WHAT YOU ARE ASKED TO DO: Starting with the first line of the data that follows, transcribe every line verbatim until the line containing "cache_ok σ'" has been transcribed.

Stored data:
* * *
(** One round: the inclusion set gains the fathers of the frontier that
    it lacks, and these make the next frontier. *)
Lemma ensure_fathers_round_spec (l : list string) :
  ∀ (nf : gset string) (σ σ' : State) (r : res (gset string)),
    ensure_fathers_round l nf σ = (r, σ') → cache_ok σ →
    cache_ok σ'
    ∧ all_qids σ ⊆ all_qids σ'
    ∧ (∀ y, y ∈ all_qids σ' → y ∈ all_qids σ ∨ ∃ x, x ∈ l ∧ father_link x y)
    ∧ (∀ nf', r = Ok nf' →
         nf ⊆ nf'
         ∧ (∀ x y, x ∈ l → father_link x y → y ∈ all_qids σ')
         ∧ (∀ y, y ∈ nf' → y ∈ nf ∨ (y ∈ all_qids σ' ∧ ∃ x, x ∈ l ∧ father_link x y))
         ∧ (∀ y, y ∈ all_qids σ' → y ∈ all_qids σ ∨ y ∈ nf')).
Proof.
  induction l as [|q l IH]; intros nf σ σ' r G C.
  { cbn in G. injection G as <- <-. split; [exact C|]. split; [reflexivity|].
    split; [auto|]. intros nf' [= <-]. split; [reflexivity|].
    split; [intros x y []%elem_of_nil|]. split; auto. }
  cbn [ensure_fathers_round] in G. rewrite run_bind in G.
  destruct (get_person q σ) as [rp σ1] eqn:GP.
  destruct (get_person_inv _ _ _ _ GP) as (Rp & (c & E1 & _) & CO & _).
  specialize (CO C).
  assert (all_qids σ1 = all_qids σ) as A1 by (rewrite E1; reflexivity).
  destruct rp as [p|e|].
  2,3: injection G as <- <-; rewrite A1; split; [exact CO|]; split; [reflexivity|];
       split; [auto|discriminate].
  pose proof (father_link_resolved q) as FL. specialize (FL) with (1 := C) (2 := GP).
  rewrite run_bind in G. cbn [gets] in G.
  destruct (truthy (father_qid p) && negb (bool_decide (or_str (father_qid p) "" ∈ all_qids σ1)))
    eqn:B.
  - apply andb_true_iff in B as [T NI]. apply negb_true_iff, bool_decide_eq_false in NI.
    set (f := or_str (father_qid p) "") in *. cbv zeta in G. rewrite run_bind in G.
    cbn [modify] in G.
    specialize (IH _ _ _ _ G). cbn [all_qids set_all_qids] in IH.
    destruct (IH ltac:(exact CO)) as (C' & Sub & Only & Okk).
    assert (father_link q f) as Lf by (apply FL; split; [exact T|reflexivity]).
    split; [exact C'|]. split; [|split].
    + rewrite <- A1. etransitivity; [|exact Sub]. apply union_subseteq_r.
    + intros y Iy. destruct (Only y Iy) as [[->%elem_of_singleton|I]%elem_of_union|(x & Ix & Lx)].
      * right. exists q. split; [left|exact Lf].
      * left. rewrite <- A1. exact I.
      * right. exists x. split; [right; exact Ix|exact Lx].
    + intros nf' ->. destruct (Okk nf' eq_refl) as (Snf & Comp & New & Cover).
      split; [etransitivity; [|exact Snf]; apply union_subseteq_r|]. split; [|split].
      * intros x y [->|Ix]%elem_of_cons Lx; [|apply (Comp x y Ix Lx)].
        apply FL in Lx as [_ <-]. apply Sub, elem_of_union. left.
        apply elem_of_singleton. reflexivity.
      * intros y Iy. destruct (New y Iy) as [[->%elem_of_singleton|I]%elem_of_union|[I (x & Ix & Lx)]].
        -- right. split; [|exists q; split; [left|exact Lf]].
           apply Sub, elem_of_union. left. apply elem_of_singleton. reflexivity.
        -- left. exact I.
        -- right. split; [exact I|]. exists x. split; [right; exact Ix|exact Lx].
      * intros y Iy. destruct (Cover y Iy) as [[->%elem_of_singleton|I]%elem_of_union|I].
        -- right. apply Snf, elem_of_union. left. apply elem_of_singleton. reflexivity.
        -- left. rewrite <- A1. exact I.
        -- right. exact I.
  - specialize (IH _ _ _ _ G CO). destruct IH as (C' & Sub & Only & Okk).
    rewrite A1 in Sub, Only.
    split; [exact C'|]. split; [exact Sub|]. split.
    + intros y Iy. destruct (Only y Iy) as [I|(x & Ix & Lx)]; [left; exact I|].
      right. exists x. split; [right; exact Ix|exact Lx].
    + intros nf' ->. destruct (Okk nf' eq_refl) as (Snf & Comp & New & Cover).
      split; [exact Snf|]. split; [|split].
      * intros x y [->|Ix]%elem_of_cons Lx; [|apply (Comp x y Ix Lx)].
        apply FL in Lx as [T <-]. rewrite T in B. cbn [andb] in B.
        apply negb_false_iff, bool_decide_eq_true in B. rewrite A1 in B. apply Sub, B.
      * intros y Iy. destruct (New y Iy) as [I|[I (x & Ix & Lx)]]; [left; exact I|].
        right. split; [exact I|]. exists x. split; [right; exact Ix|exact Lx].
      * intros y Iy. rewrite A1 in Cover. apply (Cover y Iy).
Qed.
* * *
OUTPUT OF THE TASK:
(** One round: the inclusion set gains the fathers of the frontier that
    it lacks, and these make the next frontier. *)
Lemma ensure_fathers_round_spec (l : list string) :
  ∀ (nf : gset string) (σ σ' : State) (r : res (gset string)),
    ensure_fathers_round l nf σ = (r, σ') → cache_ok σ →
    cache_ok σ'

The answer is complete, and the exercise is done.